The nutritional rehabilitation program aims to improve and promote change in eating habits and consists of both individual sessions (dietary assessment, evaluation of nutrient intake and adequacy, nutritional status, anthropometric, eating patterns, history of overweight, readiness to adopt change) and group sessions (45 minutes each twice a week) including: information on obesity and related health risks, setting of realistic goals for weight loss, healthy eating in general, general nutrition and core food groups, weight management and behaviour change strategies for preventing relapse).

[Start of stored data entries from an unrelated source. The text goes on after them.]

(** * Desire-Hunter: the hunt pipeline of [src/frontend/src/app/api/hunt/route.ts]

    A shallow embedding of the [POST] handler: request validation, the
    query analysis call, the search fan-out, the URL merger, the
    scrape-and-extract fan-out and the aggregation of products, followed
    by the properties the specification states about them.

    Conventions of the model.
    - JavaScript strings are [string]; [length] is [String.length].
    - [relevanceScore] is an integer ([Z]); the handler compares it with 5
      and subtracts two scores in the sort comparator, nothing else.
    - The four external services are a record of oracles.  Each oracle
      receives the history of calls made so far, so that two calls with
      equal arguments may still have different outcomes; [None] stands
      for a rejected promise (a thrown error).
    - Awaited calls are logged in [calls], the mutable [result] object of
      the handler is the other half of the world state.
    - [Promise.all (xs.map (async ...))] is run branch after branch in
      array order.  The branches only share the [errors] array (appended
      to) and their results are assembled in array order; every call of a
      run has a history of its own, so any combination of outcomes of an
      interleaved run is the answer of some oracle here.  The properties
      below never depend on the relative order of two log entries, or of
      two [errors] entries, of different branches. *)

From Stdlib Require Import List String Ascii ZArith Bool Arith Lia.
From Stdlib Require Import Sorting.Sorted Sorting.Permutation.
Import ListNotations.

Local Open Scope string_scope.
Local Open Scope list_scope.

(* ================================================================= *)
(** ** Data model *)

(** [Product], as declared in [page.tsx] (and imported from [@/lib/gemini]). *)
Record Price := mkPrice {
  amount : Z;
  currency : string;
  formatted : string
}.

Record Product := mkProduct {
  name : string;
  brand : string;
  description : string;
  price : option Price;
  officialUrl : option string;
  amazonUrl : option string;
  rakutenUrl : option string;
  relevanceScore : Z;
  reasoning : string
}.

(** Modelled from the spec: [SearchResult] of [@/lib/serper] is not part of
    the sources; the handler reads its [link] only, the remaining provider
    metadata is kept as an opaque list of fields. *)
Record SearchResult := mkSearchResult {
  link : string;
  metadata : list (string * string)
}.

(** Modelled from the spec: the value [analyzeDesire] resolves to
    ([@/lib/gemini]); the handler reads [translatedQueries] only. *)
Record TranslatedQuery := mkQuery {
  query : string;
  language : string
}.

Record Analysis := mkAnalysis {
  translatedQueries : list TranslatedQuery
}.

Record HuntResult := mkHuntResult {
  desire : string;
  products : list Product;
  totalSearched : nat;
  totalScraped : nat;
  errors : list string
}.

(** The parsed request body, and what the handler answers.  The numeric
    payload of [JNum] is never inspected by the handler. *)
#[local] Unset Elimination Schemes.
Inductive JsValue :=
| JNull
| JBool (b : bool)
| JNum (n : Z)
| JStr (s : string)
| JArr (items : list JsValue)
| JObj (fields : list (string * JsValue)).
#[local] Set Elimination Schemes.

(** [json] is the outcome of [await request.json()]: [None] when the body
    is not JSON and the call throws. *)
Record NextRequest := mkRequest {
  json : option JsValue
}.

Inductive Body :=
| ResultBody (r : HuntResult)
| ErrorBody (error : string).

Record NextResponse := mkResponse {
  body : Body;
  status : nat
}.

(* ================================================================= *)
(** ** External services and the world state *)

Inductive Call :=
| CallAnalyze (desire : string)
| CallSearch (query language : string) (num : nat)
| CallScrape (url : string)
| CallExtract (content desire : string).

Inductive Exn :=
| Rejected (c : Call).

Record Services := mkServices {
  analyzeDesire : list Call -> string -> option Analysis;
  search : list Call -> string -> string -> nat -> option (list SearchResult);
  scrape : list Call -> string -> option (option string);
  extractProduct : list Call -> string -> string -> option Product
}.

Record World := mkWorld {
  result : HuntResult;
  calls : list Call
}.

(** A state-and-exception monad: a thrown error keeps the mutations made
    before it. *)
Definition M (A : Type) : Type := World -> (Exn + A) * World.

Definition ret {A} (a : A) : M A := fun w => (inr a, w).

Definition bind {A B} (m : M A) (k : A -> M B) : M B :=
  fun w =>
    match m w with
    | (inl e, w') => (inl e, w')
    | (inr a, w') => k a w'
    end.

Definition try_catch {A} (m : M A) (handler : Exn -> M A) : M A :=
  fun w =>
    match m w with
    | (inl e, w') => handler e w'
    | (inr a, w') => (inr a, w')
    end.

Notation "x <- m ;; k" := (bind m (fun x => k))
  (at level 61, m at next level, right associativity).
Notation "m ;;; k" := (bind m (fun _ => k))
  (at level 61, right associativity).

(** [await service(args)]: the call is logged, the oracle sees the calls
    made before it. *)
Definition await {A} (c : Call) (outcome : list Call -> option A) : M A :=
  fun w =>
    let w' := mkWorld (result w) (calls w ++ [c]) in
    match outcome (calls w) with
    | Some a => (inr a, w')
    | None => (inl (Rejected c), w')
    end.

Definition update (f : HuntResult -> HuntResult) : M unit :=
  fun w => (inr tt, mkWorld (f (result w)) (calls w)).
(** C8.  [get_rx_stream] on boards whose tables cover their channels
    returns a streamer, and the channels it binds are those that the layout
    of the specification resolves: the boards are taken in registration
    order, the channels of the first board are the lowest logical indices,
    and position [chan_i] of the request is bound to the board on which
    its channel falls, at the channel's offset within that board; a channel
    past the last board is bound to nothing.  The bindings come in request
    order, after the streamer's set-up calls and before the alignment
    threshold and the rate updates.  The slot is the [dsp] that the source
    computes, [chan + rx_chan_occ - num_chan_so_far] with the channels
    counted up to and including the board, and that board's weak pointer
    for the slot refers to the new streamer. *)
Theorem get_rx_stream_resolves_channels
    (args_ : stream_args_t) (self : umtrx_impl)
    (mb0 : string) (c0 : mb_container) (rest : list (string * mb_container))
    (xport0 : zero_copy_if)
    (Hfront : _mbc self = (mb0, c0) :: rest)
    (Hxport : rx_dsp_xports c0 !! 0%nat = Some xport0)
    (Hitem : get_bytes_per_item (otw_format (with_defaults args_)) ≠ 0%Z)
    (Htables : Forall (λ entry, board_tables_ok entry.2) (_mbc self))
    (Hslots : Forall (λ entry, streamer_slots_ok entry.2) (_mbc self)) :
  let stream_args := with_defaults args_ in
  ∃ my_streamer self' rates,
    get_rx_stream args_ self = (Ok my_streamer, self')
    ∧ rx_calls my_streamer
      = [rx_resize (length (channels stream_args));
         rx_set_vrt_unpacker;
         rx_set_converter
           {| input_format := otw_format stream_args +:+ "_item32_be";
              num_inputs := 1;
              output_format := cpu_format stream_args;
              num_outputs := 1 |}]
        ++ rx_bindings (_mbc self) 0 (channels stream_args)
        ++ [rx_set_alignment_failure_threshold
              (packets_per_sock_buff_of (get_recv_frame_size xport0))]
        ++ rates
    ∧ Forall is_rx_rate_call rates
    ∧ (∀ chan_i chan pre mb c post,
         channels stream_args !! chan_i = Some chan →
         _mbc self = pre ++ (mb, c) :: post →
         (rx_chans pre ≤ chan)%nat →
         (chan < rx_chans pre + rx_chan_occ c)%nat →
         let num_chan_so_far := (rx_chans pre + rx_chan_occ c)%nat in
         let dsp := (chan + rx_chan_occ c - num_chan_so_far)%nat in
         dsp = (chan - rx_chans pre)%nat
         ∧ (dsp < rx_chan_occ c)%nat
         ∧ rx_resolve (_mbc self) chan = Some (mb, dsp)
         ∧ rx_set_xport_chan_get_buff chan_i mb dsp true
           ∈ rx_calls my_streamer
         ∧ ∃ c', _mbc self' !! length pre = Some (mb, c')
                 ∧ rx_streamers c' !! dsp
                   = Some (Some (rx_streamer_id my_streamer)))
    ∧ (∀ chan, (rx_chans (_mbc self) ≤ chan)%nat →
         rx_resolve (_mbc self) chan = None).
Proof.
  intros stream_args.
  set (spp := (size_t (Z.of_nat (get_recv_frame_size xport0) - rx_hdr_size)
               / get_bytes_per_item (otw_format stream_args))%Z).
  set (calls := [rx_resize (length (channels stream_args));
                 rx_set_vrt_unpacker;
                 rx_set_converter
                   {| input_format := otw_format stream_args +:+ "_item32_be";
                      num_inputs := 1;
                      output_format := cpu_format stream_args;
                      num_outputs := 1 |}]).
  destruct (rx_bind_chans_resolved stream_args spp
              (sc8_scalar_of (args stream_args)) (streamers_made self)
              (channels stream_args) 0 (_mbc self) calls Htables)
    as (mbs1 & Hbind).
  pose proof (rx_bind_chans_shape _ _ _ _ _ _ _ _ _ _ Hbind) as Hshape.
  destruct (update_rates_from_total mbs1 (streamers_made self)
              {| _mbc := mbs1;
                 _io_impl := _io_impl self;
                 streamers_made := S (streamers_made self) |}
              (streamer_slots_ok_shape _ _ Hshape Hslots))
    as ([[rx_rates tx_rates] self1] & Hrates).
  assert (Hmade : get_rx_stream args_ self
                  = (Ok {| rx_streamer_id := streamers_made self;
                           rx_samps_per_packet := spp;
                           rx_calls :=
                             (calls ++ rx_bindings (_mbc self) 0
                                         (channels stream_args))
                             ++ [rx_set_alignment_failure_threshold
                                   (packets_per_sock_buff_of
                                      (get_recv_frame_size xport0))]
                             ++ rx_rates |},
                     self1)).
  { subst spp calls stream_args.
    unfold get_rx_stream, front_mb. rewrite Hfront.
    cbn [mbind outcome_bind]. rewrite (at_index_Some _ _ _ Hxport).
    cbn [mbind outcome_bind]. unfold size_t_div.
    rewrite (proj2 (Z.eqb_neq _ _) Hitem).
    cbn [mbind outcome_bind]. rewrite <- Hfront, Hbind.
    cbn [mbind outcome_bind]. unfold update_rates. cbn [_mbc].
    rewrite Hrates. reflexivity. }
  apply update_rates_from_outcome in Hrates
    as (Hmbc & _ & _ & _ & _ & _ & Hrate_calls & _).
  cbn [_mbc] in Hmbc.
  eexists _, self1, rx_rates. split; [exact Hmade|].
  cbn [rx_calls rx_streamer_id].
  split; [rewrite <- app_assoc; reflexivity|]. split; [assumption|].
  split; [|apply rx_resolve_past_end].
  intros chan_i chan pre mb c post Hchan Hmbs Hlo Hhi.
  set (dsp := (chan + rx_chan_occ c - (rx_chans pre + rx_chan_occ c))%nat).
  assert (Hdsp : dsp = (chan - rx_chans pre)%nat) by (subst dsp; lia).
  assert (Hres : rx_resolve (_mbc self) chan = Some (mb, dsp)).
  { rewrite Hmbs, Hdsp. apply rx_resolve_in_board; assumption. }
  split; [exact Hdsp|]. split; [lia|]. split; [exact Hres|]. split.
  - apply elem_of_app. left. apply elem_of_app. right.
    apply (rx_bindings_lookup (_mbc self) (channels stream_args) 0 chan_i
             chan mb dsp Hchan Hres).
  - rewrite Hmbc, Hdsp.
    eapply rx_bind_chans_sets_weak; eassumption.
Qed.
(* ===== verification/Bitfield.v ===== *)
(** [include/bitfield.h]: extracting and inserting bit ranges of 32- and 64-bit
    unsigned integers.

    Every function is translated with the shifts of the source, so a call with
    an impossible range is [Err Undef] and a value that does not fit is
    [Err Halt].  The lemmas describe the results bit by bit: [get64] and [ins64]
    are the total functions the partial ones agree with on valid ranges. *)
From S2P Require Import Prelude.

Definition ZERO_HI64 (x bits : Z) : res Z := y ← shl 64 x bits; shr 64 y bits.
Definition ZERO_LO64 (x bits : Z) : res Z := y ← shr 64 x bits; shl 64 y bits.
Definition ZERO_HI32 (x bits : Z) : res Z := y ← shl 32 x bits; shr 32 y bits.
Definition ZERO_LO32 (x bits : Z) : res Z := y ← shr 32 x bits; shl 32 y bits.

Definition MASKRANGE64 (hi lo : Z) : res Z :=
  x ← ZERO_HI64 0xffffffffffffffff (64 - hi - 1); ZERO_LO64 x lo.
Definition MASKRANGE32 (hi lo : Z) : res Z :=
  x ← ZERO_HI32 0xffffffff (32 - hi - 1); ZERO_LO32 x lo.

Definition MASKBIT64 (bit : Z) : res Z := shl 64 1 bit.
(** [1ul << bit]: [unsigned long], then truncated to 32 bits on return. *)
Definition MASKBIT32 (a : subarch) (bit : Z) : res Z :=
  x ← shl (ptr_bits a) 1 bit; Ok (u32 x).

Definition BR64_GET_HL (x64 hi lo : Z) : res Z :=
  x ← ZERO_HI64 x64 (63 - hi); shr 64 x lo.

(** The 32-bit variants call [ZERO_HI64], as the source does. *)
Definition BR32_GET_HL (x32 hi lo : Z) : res Z :=
  x ← ZERO_HI64 x32 (31 - hi); shr 64 x lo.

Definition BR64_SET_HL (x64 hi lo val : Z) : res Z :=
  v ← ZERO_HI64 val (63 - (hi - lo));
  ASSERT (v =? val) ;;
  m ← MASKRANGE64 hi lo;
  s ← shl 64 val lo;
  Ok (Z.lor (Z.land x64 (bnot 64 m)) s).

Definition BR32_SET_HL (x32 hi lo val : Z) : res Z :=
  v ← ZERO_HI64 val (31 - (hi - lo));
  ASSERT (v =? val) ;;
  m ← MASKRANGE32 hi lo;
  s ← shl 32 val lo;
  Ok (Z.lor (Z.land x32 (bnot 32 m)) s).

Definition BR64_GET_BIT (x64 pos : Z) : res Z :=
  m ← MASKRANGE64 pos pos; x ← shr 64 (Z.land x64 m) pos; Ok (u32 x).

Definition BR64_SET_BIT (x64 pos : Z) (val : bool) : res Z :=
  let bit := if val then 1 else 0 in
  m ← shl 64 1 pos; b ← shl 64 bit pos;
  Ok (Z.lor (Z.land x64 (bnot 64 m)) b).

Definition BR32_GET_BIT (x32 pos : Z) : res Z :=
  m ← MASKRANGE32 pos pos; shr 32 (Z.land x32 m) pos.

(** [bit] is a [u32]; [0x1ul] is an [unsigned long]. *)
Definition BR32_SET_BIT (a : subarch) (x32 pos : Z) (val : bool) : res Z :=
  let bit := if val then 1 else 0 in
  m ← shl (ptr_bits a) 1 pos; b ← shl 32 bit pos;
  Ok (u32 (Z.lor (Z.land x32 (bnot (ptr_bits a) m)) b)).

Definition BR64_COPY_BITS_HL (dst src src_hi src_lo offset : Z) : res Z :=
  v ← BR64_GET_HL src src_hi src_lo;
  BR64_SET_HL dst (src_hi + offset) (src_lo + offset) v.

(** [BR32_GET_HL] returns a [u64], which is truncated when it is passed on. *)
Definition BR32_COPY_BITS_HL (dst src src_hi src_lo offset : Z) : res Z :=
  v ← BR32_GET_HL src src_hi src_lo;
  BR32_SET_HL dst (src_hi + offset) (src_lo + offset) (u32 v).

#[global] Arguments BR64_GET_HL : simpl never.
#[global] Arguments BR64_SET_HL : simpl never.
#[global] Arguments BR64_GET_BIT : simpl never.
#[global] Arguments BR64_SET_BIT : simpl never.
#[global] Arguments BR64_COPY_BITS_HL : simpl never.
#[global] Arguments MASKBIT64 : simpl never.
#[global] Arguments MASKRANGE64 : simpl never.

(** ** The total functions they agree with *)

Definition get64 (x hi lo : Z) : Z := Z.land (Z.shiftr x lo) (Z.ones (hi - lo + 1)).

Definition ins64 (dst src hi lo off : Z) : Z :=
  Z.lor (Z.land dst (bnot 64 (wrap 64 (Z.shiftl (Z.ones (hi - lo + 1)) (lo + off)))))
        (wrap 64 (Z.shiftl (get64 src hi lo) (lo + off))).

Definition set64 (x pos : Z) (b : bool) : Z :=
  Z.lor (Z.land x (bnot 64 (2 ^ pos))) (Z.shiftl (b2z b) pos).

Lemma get64_testbit x hi lo i :
  0 <= lo <= hi -> 0 <= i ->
  Z.testbit (get64 x hi lo) i = (i <=? hi - lo) && Z.testbit x (i + lo).
Proof. intros. unfold get64. bits; done. Qed.

Lemma ins64_testbit dst src hi lo off i :
  0 <= lo <= hi -> 0 <= lo + off -> hi + off <= 63 -> 0 <= i < 64 ->
  Z.testbit (ins64 dst src hi lo off) i =
  if (lo + off <=? i) && (i <=? hi + off) then Z.testbit src (i - off)
  else Z.testbit dst i.
Proof.
  intros. unfold ins64, get64. bits; rewrite ?andb_false_r, ?orb_false_r; try done.
  f_equal; lia.
Qed.

Lemma is_u_lor w x y : 0 <= w -> is_u w x -> is_u w y -> is_u w (Z.lor x y).
Proof.
  intros Hw Hx Hy. apply is_u_of_testbit; [done| |].
  - apply Z.lor_nonneg. unfold is_u in *. lia.
  - intros i Hi. rewrite Z.lor_spec.
    by rewrite (is_u_testbit_high w x), (is_u_testbit_high w y) by (done || lia).
Qed.

Lemma is_u_land_r w x y : 0 <= w -> is_u w y -> is_u w (Z.land x y).
Proof.
  intros Hw Hy. apply is_u_of_testbit; [done| |].
  - apply Z.land_nonneg. unfold is_u in *. lia.
  - intros i Hi. rewrite Z.land_spec.
    rewrite (is_u_testbit_high w y) by (done || lia). apply andb_false_r.
Qed.

Lemma ins64_range dst src hi lo off : is_u 64 (ins64 dst src hi lo off).
Proof.
  apply is_u_lor; [lia| |by apply is_u_wrap].
  apply is_u_land_r; [lia|]. by apply is_u_wrap.
Qed.

Lemma set64_testbit x pos b i :
  0 <= pos < 64 -> 0 <= i < 64 ->
  Z.testbit (set64 x pos b) i = if i =? pos then b else Z.testbit x i.
Proof. intros. unfold set64. bits; try done. Qed.

Lemma set64_range x pos b : 0 <= pos < 64 -> is_u 64 (set64 x pos b).
Proof.
  intros. apply is_u_lor; [lia| |].
  - apply is_u_land_r; [lia|]. by apply is_u_wrap.
  - apply is_u_of_testbit; [lia| |].
    + apply Z.shiftl_nonneg. by destruct b.
    + intros i Hi. bits; done.
Qed.

#[export] Hint Rewrite get64_testbit ins64_testbit set64_testbit using lia : zbits.

(** ** Agreement on valid ranges *)

Lemma shl_ok w x n : 0 <= n < w -> shl w x n = Ok (wrap w (Z.shiftl x n)).
Proof. intros. unfold shl. by replace ((0 <=? n) && (n <? w)) with true by lia. Qed.

Lemma shr_ok w x n : 0 <= n < w -> shr w x n = Ok (Z.shiftr x n).
Proof. intros. unfold shr. by replace ((0 <=? n) && (n <? w)) with true by lia. Qed.

Lemma ZERO_HI64_ok x n :
  0 <= n < 64 -> ZERO_HI64 x n = Ok (Z.shiftr (wrap 64 (Z.shiftl x n)) n).
Proof. intros. unfold ZERO_HI64. rewrite shl_ok by lia; simpl. by apply shr_ok. Qed.

Lemma ZERO_HI64_land x n :
  0 <= n < 64 -> ZERO_HI64 x n = Ok (Z.land x (Z.ones (64 - n))).
Proof.
  intros. rewrite ZERO_HI64_ok by lia. f_equal.
  apply Z.bits_inj'. intros i Hi. bits; try done. f_equal; lia.
Qed.

Lemma MASKRANGE64_ok hi lo :
  0 <= lo <= hi -> hi <= 63 ->
  MASKRANGE64 hi lo = Ok (wrap 64 (Z.shiftl (Z.ones (hi - lo + 1)) lo)).
Proof.
  intros. unfold MASKRANGE64. rewrite ZERO_HI64_land by lia; simpl.
  unfold ZERO_LO64. rewrite shr_ok by lia; simpl. rewrite shl_ok by lia. f_equal.
  change 18446744073709551615 with (Z.ones 64).
  apply Z.bits_inj'. intros i Hi. bits; try done.
Qed.

Lemma BR64_GET_HL_ok x hi lo :
  0 <= lo <= hi -> hi <= 63 -> BR64_GET_HL x hi lo = Ok (get64 x hi lo).
Proof.
  intros. unfold BR64_GET_HL. rewrite ZERO_HI64_land by lia; simpl.
  rewrite shr_ok by lia. f_equal.
  apply Z.bits_inj'. intros i Hi. bits; try done.
Qed.

Lemma BR64_SET_HL_ok x hi lo v :
  0 <= lo <= hi -> hi <= 63 -> is_u (hi - lo + 1) v ->
  BR64_SET_HL x hi lo v = Ok (ins64 x v (hi - lo) 0 lo).
Proof.
  intros ?? Hv. unfold BR64_SET_HL. rewrite ZERO_HI64_land by lia; simpl.
  assert (Z.land v (Z.ones (64 - (63 - (hi - lo)))) = v) as ->.
  { rewrite Z.land_ones by lia. apply Z.mod_small.
    destruct Hv as [? Hv]. split; [done|]. by replace (64 - _) with (hi - lo + 1) by lia. }
  rewrite Z.eqb_refl; simpl. rewrite MASKRANGE64_ok by lia; simpl.
  rewrite shl_ok by lia; simpl. f_equal. unfold ins64.
  replace (hi - lo - 0 + 1) with (hi - lo + 1) by lia. rewrite Z.add_0_l.
  do 3 f_equal. apply Z.bits_inj'. intros i Hi. bits; try done.
  - by rewrite Z.add_0_r.
  - by rewrite (is_u_testbit_high (hi - lo + 1)) by (done || lia).
Qed.

Lemma BR64_SET_HL_overflow x hi lo v :
  0 <= lo <= hi -> hi <= 63 -> 0 <= v -> ~ is_u (hi - lo + 1) v ->
  BR64_SET_HL x hi lo v = Err Halt.
Proof.
  intros ?? Hv Hn. unfold BR64_SET_HL. rewrite ZERO_HI64_land by lia; simpl.
  rewrite ASSERT_false; [done|]. apply Z.eqb_neq. intros He. apply Hn.
  rewrite Z.land_ones in He by lia. rewrite <- He.
  replace (64 - (63 - (hi - lo))) with (hi - lo + 1) by lia.
  apply is_u_wrap; lia.
Qed.

Lemma get64_range x hi lo : 0 <= lo <= hi -> is_u (hi - lo + 1) (get64 x hi lo).
Proof.
  intros. unfold get64. rewrite Z.land_ones by lia. apply is_u_wrap; lia.
Qed.

Lemma BR64_COPY_BITS_HL_ok dst src hi lo off :
  0 <= lo <= hi -> hi <= 63 -> 0 <= lo + off -> hi + off <= 63 ->
  BR64_COPY_BITS_HL dst src hi lo off = Ok (ins64 dst src hi lo off).
Proof.
  intros. unfold BR64_COPY_BITS_HL. rewrite BR64_GET_HL_ok by lia; simpl.
  pose proof (get64_range src hi lo).
  rewrite BR64_SET_HL_ok; [|lia|lia|].
  - f_equal. apply (is_u_ext 64); [lia|apply ins64_range..|].
    intros i Hi. bits; try done. f_equal; lia.
  - replace (hi + off - (lo + off) + 1) with (hi - lo + 1) by lia. auto with lia.
Qed.

Lemma BR64_SET_BIT_ok x pos b :
  0 <= pos <= 63 -> BR64_SET_BIT x pos b = Ok (set64 x pos b).
Proof.
  intros. unfold BR64_SET_BIT. rewrite !shl_ok by lia; simpl. f_equal. unfold set64.
  f_equal; [do 2 f_equal|].
  - rewrite wrap_small; [by rewrite Z.shiftl_1_l|].
    rewrite Z.shiftl_1_l. split; [lia|]. apply Z.pow_lt_mono_r; lia.
  - destruct b; simpl; [|by rewrite Z.shiftl_0_l].
    rewrite Z.shiftl_1_l. apply wrap_small. split; [lia|]. apply Z.pow_lt_mono_r; lia.
Qed.

Lemma BR64_GET_BIT_ok x pos :
  0 <= pos <= 63 -> BR64_GET_BIT x pos = Ok (b2z (Z.testbit x pos)).
Proof.
  intros. unfold BR64_GET_BIT. rewrite MASKRANGE64_ok by lia; simpl.
  rewrite shr_ok by lia; simpl. f_equal. unfold u32.
  apply Z.bits_inj'. intros i Hi. bits; try done.
  subst. done.
Qed.

Lemma BR64_COPY_BITS_HL_negative dst src hi lo off :
  0 <= lo <= hi -> hi <= 63 -> 0 <= hi + off <= 63 -> lo + off < 0 ->
  BR64_COPY_BITS_HL dst src hi lo off = Err Undef.
Proof.
  intros. unfold BR64_COPY_BITS_HL. rewrite BR64_GET_HL_ok by lia; simpl.
  pose proof (get64_range src hi lo ltac:(lia)) as [Hr1 Hr2].
  unfold BR64_SET_HL. rewrite ZERO_HI64_land by lia; simpl.
  rewrite Z.land_ones by lia. rewrite Z.mod_small.
  2: { split; [done|]. by replace (64 - _) with (hi - lo + 1) by lia. }
  rewrite Z.eqb_refl; simpl. unfold MASKRANGE64. rewrite ZERO_HI64_land by lia; simpl.
  unfold ZERO_LO64, shr. by rewrite (proj2 (Z.leb_gt 0 (lo + off))) by lia.
Qed.

(** ** Properties *)

(** [BR64_COPY_BITS_HL] replaces exactly the destination range by the
    source bits, and every bit outside the range keeps its value. *)
Lemma BR64_COPY_BITS_HL_bits dst src hi lo off :
  0 <= lo <= hi -> hi <= 63 -> 0 <= lo + off -> hi + off <= 63 ->
  exists v, BR64_COPY_BITS_HL dst src hi lo off = Ok v /\ is_u 64 v /\
    forall i, 0 <= i < 64 ->
      Z.testbit v i = if (lo + off <=? i) && (i <=? hi + off)
                      then Z.testbit src (i - off) else Z.testbit dst i.
Proof.
  intros. exists (ins64 dst src hi lo off).
  split; [by apply BR64_COPY_BITS_HL_ok|]. split; [apply ins64_range|].
  intros i Hi. by apply ins64_testbit.
Qed.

Psychological counselling is provided once a week both individually and in group setting. Individual sessions, lasting 45 minutes each, are mainly based on a cognitive-behavioural approach and emphasise the techniques of self-monitoring, goal setting, time management, prompting and cueing, problem solving, cognitive restructuring, stress management and relapse prevention. Group sessions ("closed" groups of 5/6 persons), lasting 1 hour each, focus on issues such as motivation to change, assertiveness, self-esteem, self-efficacy and coping.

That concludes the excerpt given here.